## [What the task asks]
Restrict the output to the lines below starting at the one that contains "(** The declaration" and ending at the one that contains "Module MoreSamples.", and restate them word for word, both ends included.

═════ Available data ═════

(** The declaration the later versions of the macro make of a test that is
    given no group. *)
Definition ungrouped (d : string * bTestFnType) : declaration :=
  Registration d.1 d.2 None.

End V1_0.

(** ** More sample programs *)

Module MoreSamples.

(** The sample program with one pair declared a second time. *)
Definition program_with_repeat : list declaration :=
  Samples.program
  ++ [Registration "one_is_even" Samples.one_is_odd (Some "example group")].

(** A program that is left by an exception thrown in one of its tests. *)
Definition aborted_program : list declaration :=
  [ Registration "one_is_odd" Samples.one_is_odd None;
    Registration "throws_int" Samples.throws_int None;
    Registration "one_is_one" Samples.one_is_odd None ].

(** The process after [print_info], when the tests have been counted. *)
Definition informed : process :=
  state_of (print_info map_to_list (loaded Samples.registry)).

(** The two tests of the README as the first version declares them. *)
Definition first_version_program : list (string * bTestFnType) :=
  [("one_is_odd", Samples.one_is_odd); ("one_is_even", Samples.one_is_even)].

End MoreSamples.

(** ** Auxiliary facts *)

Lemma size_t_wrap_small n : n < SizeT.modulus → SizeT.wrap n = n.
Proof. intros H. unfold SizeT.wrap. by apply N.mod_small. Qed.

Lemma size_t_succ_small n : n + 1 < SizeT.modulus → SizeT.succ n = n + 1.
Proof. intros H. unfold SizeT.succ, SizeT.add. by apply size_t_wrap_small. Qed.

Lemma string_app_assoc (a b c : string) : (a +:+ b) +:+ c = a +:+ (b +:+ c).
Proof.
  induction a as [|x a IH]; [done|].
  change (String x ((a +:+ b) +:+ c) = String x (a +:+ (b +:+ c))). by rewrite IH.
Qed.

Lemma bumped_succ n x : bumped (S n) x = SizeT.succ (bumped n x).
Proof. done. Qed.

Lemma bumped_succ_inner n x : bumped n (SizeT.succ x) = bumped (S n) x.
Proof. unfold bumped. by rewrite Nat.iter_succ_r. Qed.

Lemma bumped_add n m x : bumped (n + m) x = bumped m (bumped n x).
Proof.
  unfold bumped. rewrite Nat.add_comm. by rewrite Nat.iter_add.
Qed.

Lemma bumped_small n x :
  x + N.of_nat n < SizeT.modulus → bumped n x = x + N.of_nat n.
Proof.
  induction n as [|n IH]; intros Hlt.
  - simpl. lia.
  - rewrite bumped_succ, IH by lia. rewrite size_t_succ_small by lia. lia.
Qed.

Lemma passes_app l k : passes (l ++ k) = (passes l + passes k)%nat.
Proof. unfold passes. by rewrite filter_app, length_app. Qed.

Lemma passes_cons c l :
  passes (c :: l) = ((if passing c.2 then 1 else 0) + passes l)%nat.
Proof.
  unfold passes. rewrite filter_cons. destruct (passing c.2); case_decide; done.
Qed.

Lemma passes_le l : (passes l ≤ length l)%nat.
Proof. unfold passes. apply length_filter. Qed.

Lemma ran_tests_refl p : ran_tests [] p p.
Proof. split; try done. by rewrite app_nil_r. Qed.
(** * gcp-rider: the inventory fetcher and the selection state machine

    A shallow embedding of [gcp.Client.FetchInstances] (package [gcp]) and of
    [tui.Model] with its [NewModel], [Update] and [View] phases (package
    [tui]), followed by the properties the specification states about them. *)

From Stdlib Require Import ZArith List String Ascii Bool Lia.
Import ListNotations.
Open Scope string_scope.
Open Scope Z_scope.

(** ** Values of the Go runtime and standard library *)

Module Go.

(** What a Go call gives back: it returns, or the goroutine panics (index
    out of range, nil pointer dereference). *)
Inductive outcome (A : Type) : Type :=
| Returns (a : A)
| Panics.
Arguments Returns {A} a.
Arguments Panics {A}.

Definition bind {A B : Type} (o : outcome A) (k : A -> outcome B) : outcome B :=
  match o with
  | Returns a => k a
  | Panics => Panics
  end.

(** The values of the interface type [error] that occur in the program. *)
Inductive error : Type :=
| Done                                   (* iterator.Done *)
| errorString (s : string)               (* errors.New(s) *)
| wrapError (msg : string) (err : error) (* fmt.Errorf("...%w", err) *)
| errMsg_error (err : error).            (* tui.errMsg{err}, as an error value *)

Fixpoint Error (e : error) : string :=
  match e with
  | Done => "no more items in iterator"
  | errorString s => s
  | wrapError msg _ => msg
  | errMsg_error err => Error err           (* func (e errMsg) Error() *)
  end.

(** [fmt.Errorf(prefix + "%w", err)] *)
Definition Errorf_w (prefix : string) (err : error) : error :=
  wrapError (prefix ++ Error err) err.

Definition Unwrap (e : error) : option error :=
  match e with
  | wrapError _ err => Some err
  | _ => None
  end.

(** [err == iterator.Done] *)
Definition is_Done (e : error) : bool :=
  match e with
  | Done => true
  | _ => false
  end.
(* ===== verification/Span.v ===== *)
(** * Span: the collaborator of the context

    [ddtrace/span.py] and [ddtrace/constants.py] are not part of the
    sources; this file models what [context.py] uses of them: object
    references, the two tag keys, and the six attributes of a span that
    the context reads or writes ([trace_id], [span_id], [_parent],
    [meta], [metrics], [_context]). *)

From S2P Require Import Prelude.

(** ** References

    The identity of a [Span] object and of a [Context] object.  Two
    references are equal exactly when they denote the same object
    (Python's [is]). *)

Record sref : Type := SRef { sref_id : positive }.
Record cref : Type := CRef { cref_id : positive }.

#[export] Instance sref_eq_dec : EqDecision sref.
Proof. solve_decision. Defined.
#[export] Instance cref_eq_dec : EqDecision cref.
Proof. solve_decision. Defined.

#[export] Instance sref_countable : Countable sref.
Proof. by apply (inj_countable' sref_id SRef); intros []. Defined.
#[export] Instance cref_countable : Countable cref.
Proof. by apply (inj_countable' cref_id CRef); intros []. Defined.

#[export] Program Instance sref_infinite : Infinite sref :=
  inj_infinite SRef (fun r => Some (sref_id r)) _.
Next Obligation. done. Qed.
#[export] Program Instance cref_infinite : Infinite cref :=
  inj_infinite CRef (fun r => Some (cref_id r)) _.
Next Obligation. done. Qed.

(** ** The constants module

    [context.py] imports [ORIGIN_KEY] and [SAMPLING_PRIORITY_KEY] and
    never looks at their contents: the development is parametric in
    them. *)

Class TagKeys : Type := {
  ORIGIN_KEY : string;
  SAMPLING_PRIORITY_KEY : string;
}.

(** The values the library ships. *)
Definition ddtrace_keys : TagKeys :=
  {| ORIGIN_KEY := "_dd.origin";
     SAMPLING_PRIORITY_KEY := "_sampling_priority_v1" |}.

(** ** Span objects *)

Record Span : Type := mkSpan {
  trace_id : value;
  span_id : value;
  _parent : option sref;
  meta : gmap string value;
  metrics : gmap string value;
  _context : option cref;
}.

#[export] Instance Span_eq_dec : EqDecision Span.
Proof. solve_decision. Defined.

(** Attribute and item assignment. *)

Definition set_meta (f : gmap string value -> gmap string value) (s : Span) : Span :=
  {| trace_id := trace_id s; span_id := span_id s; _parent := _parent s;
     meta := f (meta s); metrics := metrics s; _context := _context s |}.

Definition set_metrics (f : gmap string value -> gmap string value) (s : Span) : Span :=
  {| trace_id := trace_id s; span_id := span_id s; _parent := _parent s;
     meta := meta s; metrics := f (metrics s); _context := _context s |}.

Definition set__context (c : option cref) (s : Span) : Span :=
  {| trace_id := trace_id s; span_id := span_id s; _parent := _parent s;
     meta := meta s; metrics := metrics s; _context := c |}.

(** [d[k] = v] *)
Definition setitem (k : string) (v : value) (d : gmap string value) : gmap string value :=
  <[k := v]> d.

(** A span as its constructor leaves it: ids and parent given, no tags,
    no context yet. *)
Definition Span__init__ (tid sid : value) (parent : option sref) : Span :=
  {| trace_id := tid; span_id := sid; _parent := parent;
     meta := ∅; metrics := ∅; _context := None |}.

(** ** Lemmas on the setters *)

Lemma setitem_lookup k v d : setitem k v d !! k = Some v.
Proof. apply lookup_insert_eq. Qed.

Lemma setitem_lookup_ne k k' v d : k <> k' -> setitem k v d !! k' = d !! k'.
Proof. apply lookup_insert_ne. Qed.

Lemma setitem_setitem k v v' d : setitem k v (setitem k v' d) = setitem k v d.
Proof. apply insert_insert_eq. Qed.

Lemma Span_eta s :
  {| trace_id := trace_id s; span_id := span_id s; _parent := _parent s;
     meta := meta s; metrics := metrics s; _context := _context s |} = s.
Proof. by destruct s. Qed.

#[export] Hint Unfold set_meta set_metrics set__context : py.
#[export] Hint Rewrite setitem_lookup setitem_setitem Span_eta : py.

═════
═════ Available data ═════

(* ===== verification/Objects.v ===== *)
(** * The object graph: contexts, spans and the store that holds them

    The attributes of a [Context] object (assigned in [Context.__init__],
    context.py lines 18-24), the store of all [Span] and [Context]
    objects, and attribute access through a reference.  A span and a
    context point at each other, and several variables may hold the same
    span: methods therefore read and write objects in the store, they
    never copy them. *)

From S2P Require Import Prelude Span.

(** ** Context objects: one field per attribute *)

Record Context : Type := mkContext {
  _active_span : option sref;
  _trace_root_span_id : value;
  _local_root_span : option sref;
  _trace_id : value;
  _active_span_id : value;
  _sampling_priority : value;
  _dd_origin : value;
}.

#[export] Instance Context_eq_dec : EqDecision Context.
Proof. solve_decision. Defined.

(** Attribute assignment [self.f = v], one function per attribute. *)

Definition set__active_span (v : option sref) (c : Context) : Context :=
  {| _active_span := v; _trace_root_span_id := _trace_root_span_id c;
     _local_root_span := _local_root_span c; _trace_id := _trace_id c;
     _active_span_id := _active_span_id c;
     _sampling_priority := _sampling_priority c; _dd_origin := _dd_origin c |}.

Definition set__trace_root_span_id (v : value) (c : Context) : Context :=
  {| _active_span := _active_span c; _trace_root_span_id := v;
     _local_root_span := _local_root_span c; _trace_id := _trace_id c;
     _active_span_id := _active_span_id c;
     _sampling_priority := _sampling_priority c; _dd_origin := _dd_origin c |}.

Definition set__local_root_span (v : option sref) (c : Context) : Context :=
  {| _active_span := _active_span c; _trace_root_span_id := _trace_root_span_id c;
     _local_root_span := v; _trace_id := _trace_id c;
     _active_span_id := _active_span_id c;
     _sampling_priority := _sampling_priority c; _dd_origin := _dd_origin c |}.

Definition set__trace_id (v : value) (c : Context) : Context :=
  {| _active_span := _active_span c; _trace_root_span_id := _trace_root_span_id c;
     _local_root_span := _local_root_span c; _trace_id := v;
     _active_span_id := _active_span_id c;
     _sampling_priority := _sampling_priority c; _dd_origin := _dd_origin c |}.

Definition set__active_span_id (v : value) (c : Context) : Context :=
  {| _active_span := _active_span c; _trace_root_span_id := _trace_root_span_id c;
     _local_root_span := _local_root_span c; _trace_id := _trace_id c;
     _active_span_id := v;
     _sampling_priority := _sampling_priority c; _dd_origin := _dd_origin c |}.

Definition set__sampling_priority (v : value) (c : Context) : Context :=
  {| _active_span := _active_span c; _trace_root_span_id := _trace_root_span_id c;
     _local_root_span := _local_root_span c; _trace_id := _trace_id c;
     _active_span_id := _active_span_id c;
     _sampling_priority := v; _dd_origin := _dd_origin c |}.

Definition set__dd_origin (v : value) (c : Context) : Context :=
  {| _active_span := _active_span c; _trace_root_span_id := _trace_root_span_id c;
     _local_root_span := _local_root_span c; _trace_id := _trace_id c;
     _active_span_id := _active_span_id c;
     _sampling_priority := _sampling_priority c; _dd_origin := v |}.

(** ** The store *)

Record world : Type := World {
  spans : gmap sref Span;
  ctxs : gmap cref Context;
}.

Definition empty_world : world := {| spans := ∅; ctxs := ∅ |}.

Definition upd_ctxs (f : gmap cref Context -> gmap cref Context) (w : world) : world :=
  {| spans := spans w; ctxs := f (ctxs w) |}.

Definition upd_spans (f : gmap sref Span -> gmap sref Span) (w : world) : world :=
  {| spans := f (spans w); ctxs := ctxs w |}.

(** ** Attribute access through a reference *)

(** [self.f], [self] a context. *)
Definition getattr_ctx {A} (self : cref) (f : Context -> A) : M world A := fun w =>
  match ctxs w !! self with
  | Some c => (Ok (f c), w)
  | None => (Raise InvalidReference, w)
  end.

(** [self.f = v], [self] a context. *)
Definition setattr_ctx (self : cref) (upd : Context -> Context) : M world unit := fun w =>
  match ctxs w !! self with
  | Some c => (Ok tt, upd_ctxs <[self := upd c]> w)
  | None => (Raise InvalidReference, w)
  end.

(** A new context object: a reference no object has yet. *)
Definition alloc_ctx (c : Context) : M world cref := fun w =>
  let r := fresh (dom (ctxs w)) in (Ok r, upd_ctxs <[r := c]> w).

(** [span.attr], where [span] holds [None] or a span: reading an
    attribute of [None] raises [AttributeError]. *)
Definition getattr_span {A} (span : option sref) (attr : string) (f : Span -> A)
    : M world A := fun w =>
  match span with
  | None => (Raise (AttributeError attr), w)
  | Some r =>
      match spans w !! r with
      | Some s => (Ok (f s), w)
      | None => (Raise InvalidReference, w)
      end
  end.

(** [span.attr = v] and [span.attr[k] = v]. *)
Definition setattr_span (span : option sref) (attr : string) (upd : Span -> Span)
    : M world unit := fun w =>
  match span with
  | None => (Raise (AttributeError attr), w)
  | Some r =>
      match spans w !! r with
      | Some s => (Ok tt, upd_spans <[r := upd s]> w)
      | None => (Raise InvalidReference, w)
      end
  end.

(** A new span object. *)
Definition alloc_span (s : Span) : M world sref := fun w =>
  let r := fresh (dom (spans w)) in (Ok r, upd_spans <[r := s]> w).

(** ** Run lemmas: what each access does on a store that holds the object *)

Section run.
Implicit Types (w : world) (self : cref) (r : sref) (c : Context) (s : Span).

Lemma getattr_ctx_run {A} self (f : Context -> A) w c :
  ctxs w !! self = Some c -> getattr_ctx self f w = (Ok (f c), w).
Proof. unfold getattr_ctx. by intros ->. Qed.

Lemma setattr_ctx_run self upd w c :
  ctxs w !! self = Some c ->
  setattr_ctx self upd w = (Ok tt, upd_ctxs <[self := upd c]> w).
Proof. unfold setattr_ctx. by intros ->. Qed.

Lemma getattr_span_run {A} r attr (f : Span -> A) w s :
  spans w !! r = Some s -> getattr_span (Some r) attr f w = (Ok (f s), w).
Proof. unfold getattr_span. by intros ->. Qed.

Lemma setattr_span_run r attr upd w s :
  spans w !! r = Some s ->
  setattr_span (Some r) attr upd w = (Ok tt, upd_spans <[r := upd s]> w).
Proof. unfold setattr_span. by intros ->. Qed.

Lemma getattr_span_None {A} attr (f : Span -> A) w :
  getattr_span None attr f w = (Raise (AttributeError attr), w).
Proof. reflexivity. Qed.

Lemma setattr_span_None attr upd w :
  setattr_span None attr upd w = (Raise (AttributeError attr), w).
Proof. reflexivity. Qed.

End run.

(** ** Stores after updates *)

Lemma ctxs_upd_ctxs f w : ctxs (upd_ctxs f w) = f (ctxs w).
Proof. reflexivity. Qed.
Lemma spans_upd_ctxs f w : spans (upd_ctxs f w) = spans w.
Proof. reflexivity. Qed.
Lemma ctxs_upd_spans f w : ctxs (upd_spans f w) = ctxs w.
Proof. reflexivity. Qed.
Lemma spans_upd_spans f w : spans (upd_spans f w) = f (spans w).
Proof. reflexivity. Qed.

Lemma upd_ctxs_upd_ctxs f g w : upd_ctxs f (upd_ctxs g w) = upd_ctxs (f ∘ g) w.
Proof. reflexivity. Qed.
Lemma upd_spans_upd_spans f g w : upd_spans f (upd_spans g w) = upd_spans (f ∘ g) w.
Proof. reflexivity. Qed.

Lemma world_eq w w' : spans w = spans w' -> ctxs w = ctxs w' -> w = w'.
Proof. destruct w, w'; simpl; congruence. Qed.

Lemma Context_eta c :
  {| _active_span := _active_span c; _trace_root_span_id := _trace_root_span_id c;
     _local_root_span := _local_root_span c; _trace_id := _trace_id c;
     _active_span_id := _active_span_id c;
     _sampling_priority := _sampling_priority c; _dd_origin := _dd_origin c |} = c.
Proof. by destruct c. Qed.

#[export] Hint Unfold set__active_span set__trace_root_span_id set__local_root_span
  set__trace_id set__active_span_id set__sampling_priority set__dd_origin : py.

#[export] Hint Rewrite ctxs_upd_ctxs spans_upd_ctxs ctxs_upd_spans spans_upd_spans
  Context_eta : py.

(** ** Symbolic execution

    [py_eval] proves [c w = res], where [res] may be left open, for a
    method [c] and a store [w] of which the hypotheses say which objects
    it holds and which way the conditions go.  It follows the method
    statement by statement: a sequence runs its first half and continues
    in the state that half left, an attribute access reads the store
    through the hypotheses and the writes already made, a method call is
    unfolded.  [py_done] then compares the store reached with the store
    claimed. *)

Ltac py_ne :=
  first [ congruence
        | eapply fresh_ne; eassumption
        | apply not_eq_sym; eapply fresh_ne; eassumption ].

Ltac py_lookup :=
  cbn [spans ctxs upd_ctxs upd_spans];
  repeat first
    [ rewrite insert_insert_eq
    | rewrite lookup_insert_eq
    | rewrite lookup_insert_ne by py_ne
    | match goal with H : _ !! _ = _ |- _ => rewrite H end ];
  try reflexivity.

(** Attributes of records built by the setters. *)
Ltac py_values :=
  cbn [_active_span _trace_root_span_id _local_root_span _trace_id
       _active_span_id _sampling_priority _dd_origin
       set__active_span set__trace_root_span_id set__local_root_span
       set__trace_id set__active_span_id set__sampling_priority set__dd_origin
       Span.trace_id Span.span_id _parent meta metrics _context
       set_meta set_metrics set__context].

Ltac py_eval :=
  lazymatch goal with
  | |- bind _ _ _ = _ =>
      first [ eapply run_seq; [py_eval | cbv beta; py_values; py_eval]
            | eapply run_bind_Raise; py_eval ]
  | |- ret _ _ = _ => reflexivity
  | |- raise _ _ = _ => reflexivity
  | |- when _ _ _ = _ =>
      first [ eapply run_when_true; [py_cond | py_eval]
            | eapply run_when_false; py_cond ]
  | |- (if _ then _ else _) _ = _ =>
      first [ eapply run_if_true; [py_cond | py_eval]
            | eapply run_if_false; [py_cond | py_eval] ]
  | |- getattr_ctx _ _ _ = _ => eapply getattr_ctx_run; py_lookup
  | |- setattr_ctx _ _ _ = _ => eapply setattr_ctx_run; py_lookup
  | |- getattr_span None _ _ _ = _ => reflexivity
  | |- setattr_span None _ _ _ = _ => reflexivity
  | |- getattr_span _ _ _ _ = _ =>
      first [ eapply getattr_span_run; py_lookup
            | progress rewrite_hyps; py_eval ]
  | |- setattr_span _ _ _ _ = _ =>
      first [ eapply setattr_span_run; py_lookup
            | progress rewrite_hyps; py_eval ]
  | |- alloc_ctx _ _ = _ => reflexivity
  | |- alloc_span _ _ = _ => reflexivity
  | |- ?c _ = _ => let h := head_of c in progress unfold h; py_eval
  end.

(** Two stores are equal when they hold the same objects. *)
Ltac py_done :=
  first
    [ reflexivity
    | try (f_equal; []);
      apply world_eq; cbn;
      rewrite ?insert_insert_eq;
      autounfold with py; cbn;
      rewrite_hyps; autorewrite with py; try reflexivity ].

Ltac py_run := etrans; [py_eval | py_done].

═════

## [Response below]
(** The declaration the later versions of the macro make of a test that is
    given no group. *)
Definition ungrouped (d : string * bTestFnType) : declaration :=
  Registration d.1 d.2 None.

End V1_0.

(** ** More sample programs *)

Module MoreSamples.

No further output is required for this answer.